Итак, письмо. Мира сломала воск и развернула лист.
«Дорогая леди Глория, — значилось в нем, – я рада нашему знакомству и хочу продолжить его. Буду счастлива, если Вы присоединитесь ко мне для конной прогулки в Егерский лес. Жду Вас завтра у Привратной часовни, при начале утренней песни. С надеждой, Южанка Бекка».
Мира подняла глаза. Леди Сибил глядела на нее с нетерпеливым любопытством, и Мира дала ей прочесть записку. Брови графини поползли вверх:
– Ты знакома с Беккой Лошадницей? Но откуда?
И Мира рассказала о встрече в саду во всех подробностях, исключая лишь проверку, которую она устроила, заявив о собственной смерти. Графиня всласть посмеялась над «медвежьим заговором» и остальными охотничьими баснями Миры.

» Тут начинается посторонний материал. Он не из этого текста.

(* ===== verification/RootReducer.v ===== *)
(** [reducers/index.ts]: the state of the store and its reducer, with the
    invariant of the resource arrays and what the reducer of each watched
    resource promises. *)

From S2P Require Import Prelude JsString JsNumber ResourceTypes ActionTypes ReducerUtils ResourceReducers UiReducers.

(** ** State and reducer *)

Record RootState {RouterState : Type} := mkRootState {
  root_namespaces : NamespacesState;
  root_applications : ApplicationState;
  root_components : ComponentState;
  root_auth : AuthState;
  root_router : RouterState;
  root_notification : option Notification;
  root_dialogs : DialogState;
  root_nodes : NodeState;
  root_registries : RegistryState;
  root_persistentVolumes : PersistentVolumeState;
  root_settings : SettingObject;
  root_roles : RoleBindingState;
  root_routes : RouteState;
  root_cluster : ClusterState;
  root_tutorial : TutorialState;
  root_services : ServiceState;
  root_certificates : CertificateState;
  root_debounce : DebounceState;
  root_sso : SSOState;
  root_deployAccessTokens : DeployAccessTokenState;
  root_domain : DomainState
}.
Arguments RootState : clear implicits.

(** The initial states that depend on the storage and the page's address when
    the program starts. *)
Record Boot := mkBoot {
  boot_namespaces : NamespacesState;
  boot_auth : AuthState;
  boot_settings : SettingObject;
  boot_tutorial : TutorialState
}.

Definition boot (search_namespace : option string) (st : Storage) : Boot :=
  mkBoot (namespaces_initialState search_namespace st) (auth_initialState st)
    (settings_initialState st) (tutorial_initialState st).

Section root.
Context {RouterState : Type}.
(** [connectRouter(history)] of [connected-react-router], and the hooks of the
    tutorials. *)
Variable connectRouter : RouterState -> Actions -> RouterState.
Variable call : FnRef -> Actions -> bool.

Definition root_initialState (b : Boot) (router : RouterState) : RootState RouterState := {|
  root_namespaces := boot_namespaces b;
  root_applications := application_initialState;
  root_components := component_initialState;
  root_auth := boot_auth b;
  root_router := router;
  root_notification := None;
  root_dialogs := dialog_initialState;
  root_nodes := node_initialState;
  root_registries := registry_initialState;
  root_persistentVolumes := persistentVolume_initialState;
  root_settings := boot_settings b;
  root_roles := roleBinding_initialState;
  root_routes := route_initialState;
  root_cluster := cluster_initialState;
  root_tutorial := boot_tutorial b;
  root_services := service_initialState;
  root_certificates := certificate_initialState;
  root_debounce := ∅;
  root_sso := sso_initialState;
  root_deployAccessTokens := deployAccessToken_initialState;
  root_domain := ∅
|}.

(** [combineReducers] calls the reducers in the order of its argument. *)
Definition root_reducer (b : Boot) (s : RootState RouterState * Storage) (action : Actions)
    : result (RootState RouterState * Storage) :=
  let '(state, st) := s in
  let '(namespaces, st) := namespaces_reducer (boot_namespaces b) (root_namespaces state) st action in
  let nodes := node_reducer (root_nodes state) action in
  let registries := registry_reducer (root_registries state) action in
  let '(auth, st) := auth_reducer (boot_auth b) (root_auth state) st action in
  let dialogs := dialog_reducer (root_dialogs state) action in
  let router := connectRouter (root_router state) action in
  let persistentVolumes := persistentVolume_reducer (root_persistentVolumes state) action in
  let applications := application_reducer (root_applications state) action in
  let components := component_reducer (root_components state) action in
  let notification := notification_reducer (root_notification state) action in
  let '(settings, st) := settings_reducer (root_settings state) st action in
  let sso := sso_reducer (root_sso state) action in
  let roles := roleBinding_reducer (root_roles state) action in
  let routes := route_reducer (root_routes state) action in
  r ← tutorial_reducer call (boot_tutorial b) (root_tutorial state) st action;
  let '(tutorial, st) := (r : TutorialState * Storage) in
  let cluster := cluster_reducer (root_cluster state) action in
  let services := service_reducer (root_services state) action in
  let certificates := certificate_reducer (root_certificates state) action in
  let debounce := debounce_reducer (root_debounce state) action in
  let domain := domain_reducer (root_domain state) action in
  let deployAccessTokens := deployAccessToken_reducer (root_deployAccessTokens state) action in
  Ok (mkRootState RouterState namespaces applications components auth router notification dialogs
        nodes registries persistentVolumes settings roles routes cluster tutorial services
        certificates debounce sso deployAccessTokens domain, st).

(** Dispatching a sequence of actions. *)
Definition reduce_all (b : Boot) (actions : list Actions) (s : RootState RouterState * Storage)
    : result (RootState RouterState * Storage) :=
  forEachM (root_reducer b) actions s.
End root.
(* ===== verification/UiFacts.v ===== *)
(** Facts about the slices of the interface: settings survive a reload, and the
    tutorial advances exactly when the hooks complete its step. *)

From S2P Require Import Prelude JsString JsNumber ResourceTypes ActionTypes ReducerUtils ResourceReducers UiReducers RootReducer SliceFacts RootFacts.

(** ** Settings and the local storage *)

(** The settings a reload restores; the two flags of running work are dropped,
    and an empty theme becomes the default one. *)
Definition reloaded (s : SettingObject) : SettingObject :=
  mkSettingObject (isDisplayingHelpers s) None (isOpenRootDrawer s) false (usingApplicationCard s)
    (if seqb (usingTheme s) "" then "light" else usingTheme s).

Lemma load_save_settings s st : settings_initialState (save_settings s st) = reloaded s.
Proof.
  unfold settings_initialState, save_settings, reloaded. simplify_map_eq.
  destruct s as [h sub d p c t]; cbn. f_equal.
  - by destruct h.
  - by destruct d.
  - by destruct c.
Qed.

Section store.
Context {RouterState : Type}.
Variable connectRouter : RouterState -> Actions -> RouterState.
Variable call : FnRef -> Actions -> bool.

Lemma tutorial_storage init s st a s' st' : tutorial_reducer call init s st a = Ok (s', st') ->
  st' = st \/ st' = <[DISABLE_TUTORIAL_AUTO_OPEN := "true"]> st.
Proof.
  destruct (tutorial_progress_total call s a) as [s1 Hs1].
  destruct a as [|a|a|a|a|a|a|a|a|a|a|a|a|a|a|a|a|a]; try destruct a; cbn; rewrite ?Hs1; cbn;
    intros [= <- <-]; auto.
Qed.

Lemma load_settings_tutorial st v :
  settings_initialState (<[DISABLE_TUTORIAL_AUTO_OPEN := v]> st) = settings_initialState st.
Proof. unfold settings_initialState. by rewrite !lookup_insert_ne by done. Qed.

Lemma reload_step b s st a s' st' : root_reducer connectRouter call b (s, st) a = Ok (s', st') ->
  settings_initialState st' = reloaded (root_settings s').
Proof.
  unfold root_reducer. destruct (namespaces_reducer _ _ _ _) as [ns st1].
  destruct (auth_reducer _ _ _ _) as [auth st2]. unfold settings_reducer.
  match goal with |- context [save_settings ?x st2] => set (settings := x) end.
  destruct (tutorial_reducer_total call (boot_tutorial b) (root_tutorial s) (save_settings settings st2) a)
    as (tut & st4 & Ht). rewrite Ht. cbn [mbind result_bind]. intros [= <- <-]. cbn.
  apply tutorial_storage in Ht as [->| ->]; rewrite ?load_settings_tutorial; apply load_save_settings.
Qed.

(** Settings survive a reload: after any sequence of actions, the settings a
    new page reads from the local storage are those of the store, except for the
    two flags of running work. *)
Theorem reload_restores_settings b actions a s st s' st' :
  reduce_all connectRouter call b (actions ++ [a]) (s, st) = Ok (s', st') ->
  settings_initialState st' = reloaded (root_settings s').
Proof.
  unfold reduce_all. rewrite forEachM_app. intros ([s1 st1] & _ & H)%bind_Ok. cbn [forEachM] in H.
  apply bind_Ok in H as ([s2 st2] & H & [= <- <-]). by apply reload_step in H.
Qed.
End store.

Lemma reload_restores_settings_witness :
  settings_initialState (save_settings (assign_settings (boot_settings boot_empty)
      (mkSettingsPatch None None None None None (Some "dark"))) ∅) =
  reloaded (assign_settings (boot_settings boot_empty)
      (mkSettingsPatch None None None None None (Some "dark"))).
Proof.
  apply (reload_restores_settings (fun (r : unit) _ => r) (fun _ _ => false) boot_empty []
    (SET_SETTINGS (mkSettingsPatch None None None None None (Some "dark"))) start ∅
    (mkRootState unit (root_namespaces start) (root_applications start) (root_components start)
       (root_auth start) tt (root_notification start) (root_dialogs start) (root_nodes start)
       (root_registries start) (root_persistentVolumes start)
       (assign_settings (boot_settings boot_empty) (mkSettingsPatch None None None None None (Some "dark")))
       (root_roles start) (root_routes start) (root_cluster start) (root_tutorial start)
       (root_services start) (root_certificates start) (root_debounce start) (root_sso start)
       (root_deployAccessTokens start) (root_domain start))).
  reflexivity.
Defined.

(** ** Progress of the tutorial *)

Lemma statusKey_inj step i j : statusKey step i = statusKey step j -> i = j.
Proof. unfold statusKey. intros H%sapp_inj_l%sapp_inj_l. by apply nat_to_string_inj. Qed.

Definition fires (call : FnRef -> Actions -> bool) (a : Actions) (sub : TutorialSubStep) : bool :=
  match sub_shouldCompleteByAction sub with Some f => call f a | None => false end.

(** After the hooks, a sub-step is complete if it was or if its hook fires. *)
Lemma run_hooks_from call a step subs k status j :
  completed (foldl (fun status e =>
      let '(subStepIndex, subStep) := e in
      if negb (completed status step subStepIndex) && fires call a subStep
      then <[statusKey step subStepIndex := true]> status else status)
    status (imap (fun i s => (k + i, s)) subs)) step j =
  completed status step j || (Nat.leb k j && match subs !! (j - k) with Some s => fires call a s | None => false end).
Proof.
  revert k status. induction subs as [|sub subs IH]; intros k status.
  { cbn. rewrite lookup_nil. by rewrite Bool.andb_false_r, Bool.orb_false_r. }
  cbn [imap foldl]. rewrite Nat.add_0_r.
  rewrite (imap_ext _ (fun i s => (S k + i, s))) by (intros; cbn; f_equal; lia). rewrite IH. clear IH.
  assert (Hset : forall st, completed (<[statusKey step k := true]> st) step j =
            if decide (k = j) then true else completed st step j).
  { intros st. unfold completed. case_decide as Hd; [subst; by rewrite lookup_insert_eq|].
    rewrite lookup_insert_ne; [done|]. by intros ?%statusKey_inj. }
  destruct (Nat.lt_trichotomy k j) as [Hlt|[->|Hgt]].
  - rewrite (proj2 (Nat.leb_le (S k) j)), (proj2 (Nat.leb_le k j)) by lia.
    replace (j - k) with (S (j - S k)) by lia. cbn [lookup list_lookup].
    destruct (negb _ && _); [|done]. by rewrite Hset, decide_False by lia.
  - rewrite (proj2 (Nat.leb_gt (S j) j)), Nat.leb_refl, Nat.sub_diag by lia. cbn [lookup list_lookup].
    rewrite Bool.orb_false_r. cbn [andb].
    destruct (completed status step j) eqn:E; cbn [negb andb]; [by rewrite E|].
    destruct (fires call a sub); [by rewrite Hset, decide_True | by rewrite E].
  - rewrite (proj2 (Nat.leb_gt (S k) j)), (proj2 (Nat.leb_gt k j)) by lia. cbn [andb].
    rewrite !Bool.orb_false_r. destruct (negb _ && _); [|done]. by rewrite Hset, decide_False by lia.
Qed.

(** All sub-steps of the current step are complete after the hooks of [a]. *)
Definition step_done (call : FnRef -> Actions -> bool) (a : Actions) (s : TutorialState)
    (step : TutorialStep) : bool :=
  forallb (fun j => completed (tutorialStepStatus s) (currentStepIndex s) j ||
                    match step_subSteps step !! j with Some sub => fires call a sub | None => false end)
    (seq 0 (length (step_subSteps step))).

Lemma run_hooks_completed call a step subs status j :
  completed (run_hooks call a step subs status) step j =
  completed status step j || match subs !! j with Some s => fires call a s | None => false end.
Proof.
  pose proof (run_hooks_from call a step subs 0 status j) as H. rewrite Nat.sub_0_r in H. exact H.
Qed.

Lemma filter_negb_nil {A} (f : A -> bool) (l : list A) :
  Nat.ltb 0 (length (List.filter (fun x => negb (f x)) l)) = negb (forallb f l).
Proof. induction l as [|x l IH]; [done|]. cbn. by destruct (f x). Qed.

Lemma tryMove_spec s t step : tutorial s = Some t ->
  at_index (tut_steps t) (currentStepIndex s) = Some step ->
  exists s', tryMoveToNextStep s = Ok s' /\
    currentStepIndex s' =
      (if Nat.eqb (length (step_subSteps step)) 0 then currentStepIndex s
       else if forallb (completed (tutorialStepStatus s) (currentStepIndex s))
                 (seq 0 (length (step_subSteps step)))
            then currentStepIndex s + 1 else currentStepIndex s)%Z /\
    tutorialStepStatus s' = tutorialStepStatus s.
Proof.
  intros Ht Hs. unfold tryMoveToNextStep. rewrite Ht. cbn [mbind option_bind]. rewrite Hs.
  destruct (Nat.eqb _ 0); [by eexists|]. rewrite filter_negb_nil. destruct (forallb _ _); by eexists.
Qed.

(** Actions the tutorial does not handle itself. *)
Definition foreign (a : Actions) : bool := match a with Tutorials _ => false | _ => true end.

Lemma foreign_reducer call init s st a : foreign a = true ->
  tutorial_reducer call init s st a = (s' ← tutorial_progress call s a; Ok (s', st)).
Proof. by destruct a. Qed.

(** Progress of the tutorial.  On an action of the rest of the program, with
    a step that has sub-steps, the tutorial moves to the next step exactly when
    every sub-step is complete or its hook recognizes the action; otherwise it
    stays, and a sub-step that is complete stays complete. *)
Theorem tutorial_advances call init s st a t step :
  foreign a = true -> tutorial s = Some t ->
  at_index (tut_steps t) (currentStepIndex s) = Some step -> step_subSteps step <> [] ->
  exists s', tutorial_reducer call init s st a = Ok (s', st) /\
    currentStepIndex s' = (if step_done call a s step then currentStepIndex s + 1 else currentStepIndex s)%Z /\
    forall j, completed (tutorialStepStatus s) (currentStepIndex s) j = true ->
      completed (tutorialStepStatus s') (currentStepIndex s) j = true.
Proof.
  intros Hf Ht Hs Hne. rewrite foreign_reducer by done.
  set (s1 := set_stepStatus s (run_hooks call a (currentStepIndex s) (step_subSteps step) (tutorialStepStatus s))).
  assert (tutorial_progress call s a = tryMoveToNextStep s1) as ->.
  { unfold tutorial_progress. rewrite Ht, Hs. by destruct a. }
  destruct (tryMove_spec s1 t step Ht Hs) as (s' & -> & Hidx & Hst). exists s'. split; [done|]. split.
  - rewrite Hidx. destruct (Nat.eqb_spec (length (step_subSteps step)) 0) as [H0|_];
      [by apply nil_length_inv in H0|]. unfold step_done.
    assert (Heq : forall l, forallb (completed (tutorialStepStatus s1) (currentStepIndex s1)) l =
      forallb (fun j => completed (tutorialStepStatus s) (currentStepIndex s) j ||
        match step_subSteps step !! j with Some sub => fires call a sub | None => false end) l).
    { intros l. induction l as [|j l IH]; [done|]. cbn [forallb]. rewrite IH. f_equal.
      apply run_hooks_completed. }
    by rewrite Heq.
  - intros j Hj. rewrite Hst. cbn. by rewrite run_hooks_completed, Hj.
Qed.

(** A tutorial whose only sub-step asks for a new application. *)
Definition app_hook (f : FnRef) (a : Actions) : bool :=
  match a with Applications (CREATE_APPLICATION _) => true | _ => false end.
Definition demo_step : TutorialStep :=
  mkStep "create" JNull None [mkSubStep JNull None None (Some 0) None] [].
Definition demo_tutorial : Tutorial := mkTutorial "first" [demo_step] None.
Definition demo_state : TutorialState := mkTutorialState true (Some demo_tutorial) ∅ None 0 None.
Definition demo_action : Actions :=
  CREATE_APPLICATION (mkApplication "shop" None "Active" (mkMetrics false [] []) []).

Lemma tutorial_advances_witness :
  exists s', tutorial_reducer app_hook demo_state demo_state ∅ demo_action = Ok (s', ∅) /\
    currentStepIndex s' = 1%Z /\
    forall j, completed (tutorialStepStatus demo_state) 0 j = true -> completed (tutorialStepStatus s') 0 j = true.
Proof. apply (tutorial_advances app_hook demo_state demo_state ∅ demo_action demo_tutorial demo_step); done. Defined.
(* ===== verification/Validators.v ===== *)
(** [forms/validator.ts] and [forms/normalizer.ts]: what the fields of the forms
    accept, and what they turn the typed text into.

    A validator returns [None] for [undefined]: the value is accepted.  The
    integers of [parseInt] are exact; rounding them to a double is monotone and
    keeps the constants they are compared with. *)

From Corelib Require Import Floats.SpecFloat.
From S2P Require Import Prelude JsString Regex JsNumber ResourceTypes.

(** ** Values of form fields *)

Inductive FormValue :=
| FUndefined
| FNull
| FBool (b : bool)
| FInt (z : Z)
| FString (s : string)
| FArray (l : list FormValue)
| FObject.

(** [!!value] *)
Definition truthy_value (v : FormValue) : bool :=
  match v with
  | FUndefined | FNull => false
  | FBool b => b
  | FInt z => negb (Z.eqb z 0)
  | FString s => negb (seqb s "")
  | FArray _ | FObject => true
  end.

(** [String(value)]; [join] prints nothing for a missing element. *)
Fixpoint value_to_string (v : FormValue) : string :=
  match v with
  | FUndefined => "undefined"
  | FNull => "null"
  | FBool b => if b then "true" else "false"
  | FInt z => int_to_string z
  | FString s => s
  | FArray l =>
      join "," ((fix go l := match l with
        | [] => []
        | FUndefined :: l' | FNull :: l' => "" :: go l'
        | v :: l' => value_to_string v :: go l'
        end) l)
  | FObject => "[object Object]"
  end.

(** ** [parseInt(text, 10)]: [None] is [NaN] *)

Definition digit_value (c : ascii) : Z := Z.of_N (code c) - 48.

Fixpoint parse_digits (acc : Z) (s : string) : Z :=
  match s with
  | "" => acc
  | String c s' => if is_digit c then parse_digits (acc * 10 + digit_value c) s' else acc
  end.

Definition parse_unsigned (s : string) : option Z :=
  match s with
  | String c _ => if is_digit c then Some (parse_digits 0 s) else None
  | "" => None
  end.

Definition parseInt (text : string) : option Z :=
  match trimStart text with
  | String "-" s => Z.opp <$> parse_unsigned s
  | String "+" s => parse_unsigned s
  | s => parse_unsigned s
  end.

(** ** Lists *)

Definition ValidatorListNotEmpty {A} (value : option (list A)) : option string :=
  match value with
  | None | Some [] => Some "Select at least one option"
  | Some _ => None
  end.

Definition ValidatorArrayNotEmpty {A} (value : option (list A)) : option string :=
  match value with
  | None | Some [] => Some "Select at least one option"
  | Some _ => None
  end.

Definition ValidatorHttpRouteDestinations (value : option (list HttpRouteDestination)) : option string :=
  match value with
  | None | Some [] => Some "Please define at least one target."
  | Some [_] => None
  | Some l =>
      if existsb (fun target => ngt (dest_weight target) (num 0)) l then None
      else Some "Please define at least one target with non-zero weight."
  end.

Definition ValidatorRequired (value : FormValue) : option string :=
  match value with
  | FArray l => if Nat.ltb 0 (length l) then None else Some "Required"
  | _ => if truthy_value value || match value with FInt 0 => true | _ => false end
         then None else Some "Required"
  end.

(** The test [schema.unique(property)] adds to the objects of an array: the
    error when an earlier object has the same non-empty property. *)
Definition unique_test (properties : list string) (currentIndex : nat) : bool :=
  match properties !! currentIndex with
  | None | Some "" => true
  | Some p => negb (existsb (fun q => seqb q p) (take currentIndex properties))
  end.

(** ** Ports and numbers *)

Definition ValidatorContainerPortRequired (value : FormValue) : option string :=
  if bool_decide (parseInt (value_to_string value) = Some 443%Z) then Some "Can't use 443 port"
  else if truthy_value value then None else Some "Required".

Definition ValidatorPort (value : FormValue) : option string :=
  if bool_decide (parseInt (value_to_string value) = Some 443%Z) then Some "Can't use 443 port" else None.

Definition port_error (port : number) : option string :=
  if isNaN port || neqb port (num 0) then Some "Invalid port"
  else if ngt port (num 65535) || nle port (num 0) then Some "Port should be in range of (0,65536)"
  else None.

(** [errors.filter((x) => !!x).length > 0 ? errors : undefined] *)
Definition some_errors (errors : list (option string)) : option (list (option string)) :=
  if Nat.ltb 0 (length (List.filter (fun x => match x with Some m => negb (seqb m "") | None => false end) errors))
  then Some errors else None.

Definition validatePorts (values : option (list number)) : option (list (option string)) :=
  match values with
  | None | Some [] => None
  | Some values => some_errors (port_error <$> values)
  end.

(** [isNaN(x)] and [x > 0] on a result of [parseInt]. *)
Definition int_isNaN (x : option Z) : bool := match x with None => true | Some _ => false end.
Definition int_positive (x : option Z) : bool := match x with None => false | Some z => (0 <? z)%Z end.
Definition int_toString (x : option Z) : string := match x with None => "NaN" | Some z => int_to_string z end.

Definition letters : regex := RStar (RChar (fun c => in_range "a" "z" c || in_range "A" "Z" c)).

(** Reading [value.match] of a missing value throws. *)
Definition ValidatorNumberOrAlphabet (value : FormValue) : result (option string) :=
  let portInteger := parseInt (value_to_string value) in
  if int_isNaN portInteger && int_positive portInteger then
    if negb (Nat.eqb (String.length (int_toString portInteger)) (String.length (value_to_string value)))
    then Ok (Some "Not a valid port value") else Ok None
  else match value with
       | FUndefined | FNull => Throw "TypeError: Cannot read property 'match'"
       | FString s => Ok (if matches letters s then None else Some "Not a valid port value")
       | _ => Ok (Some "Not a valid port value")
       end.

Definition ValidatorNaturalNumber (value : option string) : option string :=
  match value with
  | None | Some "" => None
  | Some v =>
      match parseInt v with
      | None => None
      | Some z => if (z <? 0)%Z then Some "Number can't be negative" else None
      end
  end.

(** [parseFloat(text)]: the longest decimal number at the start of the text; the value
    is rounded once.  [digits_of] splits the leading digits off. *)
Fixpoint digits_of (s : string) : string * string :=
  match s with
  | String c s' => if is_digit c then let '(d, r) := digits_of s' in (String c d, r) else ("", s)
  | "" => ("", "")
  end.

(** [10^e * m], for [e] below zero a quotient. *)
Definition decimal (m e : Z) : number :=
  if (0 <=? e)%Z then num (m * 10 ^ e) else
  match m with
  | Z.pos p => SFdiv 53 1024 (S754_finite false p 0) (S754_finite false (Z.to_pos (10 ^ (- e))) 0)
  | _ => num 0
  end.

(** The exponent behind the digits, 0 when there is none. *)
Definition exponent_of (s : string) : Z :=
  match s with
  | String c s' =>
      if has_char c "eE" then default 0%Z (match s' with
        | String "-" t => Z.opp <$> parse_unsigned t
        | String "+" t => parse_unsigned t
        | t => parse_unsigned t
        end) else 0%Z
  | "" => 0%Z
  end.
(** The address pattern accepts exactly the texts with four parts between
    dots, each of one to three digits with a value from 0 to 255. *)
Theorem regExpIp_accepts v :
  matches regExpIp v = true <->
    exists a b c d, split_char "." v = [a; b; c; d] /\ octet_ok a /\ octet_ok b /\ octet_ok c /\ octet_ok d.
Proof.
  rewrite matches_spec. unfold regExpIp, RSeqs. rewrite lang_seq_iff. split.
  - intros (a & s1 & -> & Ha%octet_spec & (s2 & -> & Hs2)%lang_dot_iff).
    apply lang_seq_iff in Hs2 as (b & s3 & -> & Hb%octet_spec & (s4 & -> & Hs4)%lang_dot_iff).
    apply lang_seq_iff in Hs4 as (c & s5 & -> & Hc%octet_spec & (d & -> & Hd%octet_spec)%lang_dot_iff).
    exists a, b, c, d. split; [|done].
    rewrite !split_char_app by (by apply octet_no_dot). by rewrite split_char_none by (by apply octet_no_dot).
  - intros (a & b & c & d & Hv & Ha & Hb & Hc & Hd).
    rewrite <- (join_split_char "." v), Hv. cbn [join].
    exists a, (String "." (b +:+ String "." (c +:+ String "." d))). split; [done|].
    split; [by apply octet_spec|]. apply lang_dot_iff. eexists. split; [done|].
    apply lang_seq_iff. exists b, (String "." (c +:+ String "." d)). split; [done|].
    split; [by apply octet_spec|]. apply lang_dot_iff. eexists. split; [done|].
    apply lang_seq_iff. exists c, (String "." d). split; [done|].
    split; [by apply octet_spec|]. apply lang_dot_iff. exists d. split; [done|]. by apply octet_spec.
Qed.

(** ** Schedules *)

(** A field: [*], a number between two bounds, or [*/] and such a number. *)
Definition cron_ok (lo hi : nat) (f : string) : Prop :=
  f = "*" \/ exists n, lo <= n <= hi /\ (f = nat_to_string n \/ f = "*/" +:+ nat_to_string n).

Definition cron_texts (lo hi : nat) : list string :=
  "*" :: (nat_to_string <$> seq lo (S hi - lo)) ++ ((fun n => "*/" +:+ nat_to_string n) <$> seq lo (S hi - lo)).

– Вот доверчивый дурачок этот Адамар! Не иначе, на каком-то турнире ему хорошо досталось булавой по шлему!
Однако о Бекке графиня отозвалась без особого восторга:
– Дитя мое, Лошадница – не то знакомство, в которое стоит вкладываться.
– Отчего же?
– Ее манеры кое-кто счел бы вызывающими.
– Поначалу и я так подумала. Но на самом деле, Бекка – добрая, живая, интересная. Поверьте, миледи! К тому же, она – одна из лучших невест. Возможно, к зиме она станет императрицей!
Сибил фыркнула.
– Не очень-то рассчитывай на это.
– Почему, миледи? – Мира почувствовала обиду за свою новую знакомую. Она не знала двух остальных претенденток, но была уверена, что Бекка во всем лучше их. – Она с Юга, принадлежит к роду Янмэй, она молода, но не слишком – все традиции в ее пользу!
– Как ты быстро поднаторела в этом… – сказала графиня с одобрительной насмешкой. – Да-да, у Бекки подходящий возраст и высокое происхождение… а еще две старших сестры, что уже не первый год замужем и не произвели на свет ни одного младенца.
Мира ахнула.
– Она… Бекка… бесплодна?
– Может, и нет. А может, и да. Вопрос в том, станет ли Адриан проверять это на своей шкуре?..
Мира отвела глаза, чувствуя горечь. Отец не раз говорил: «Человек не бывает кругом счастлив. Если чем-то боги наградили щедро, то в чем-то другом будет дыра». С Беккой выходило именно так.
Сибил заметила уныние Миры и смягчилась:
– Впрочем, я считаю, дурного не будет, если ты поедешь с нею. Коли она тебе в удовольствие…
– Да, еще как! – радостно воскликнула Мира.
– Не перебивай, – мягко отрезала графиня, но улыбнулась. – Я дам тебе мечника в провожатые… пожалуй, Вандена – он лучше других. И велю конюху подобрать кобылу попокладистей. Непременно проедься на ней сегодня, привыкни хоть немного. Завтра может случиться гроза. Опасно ездить в грозу на незнакомом коне.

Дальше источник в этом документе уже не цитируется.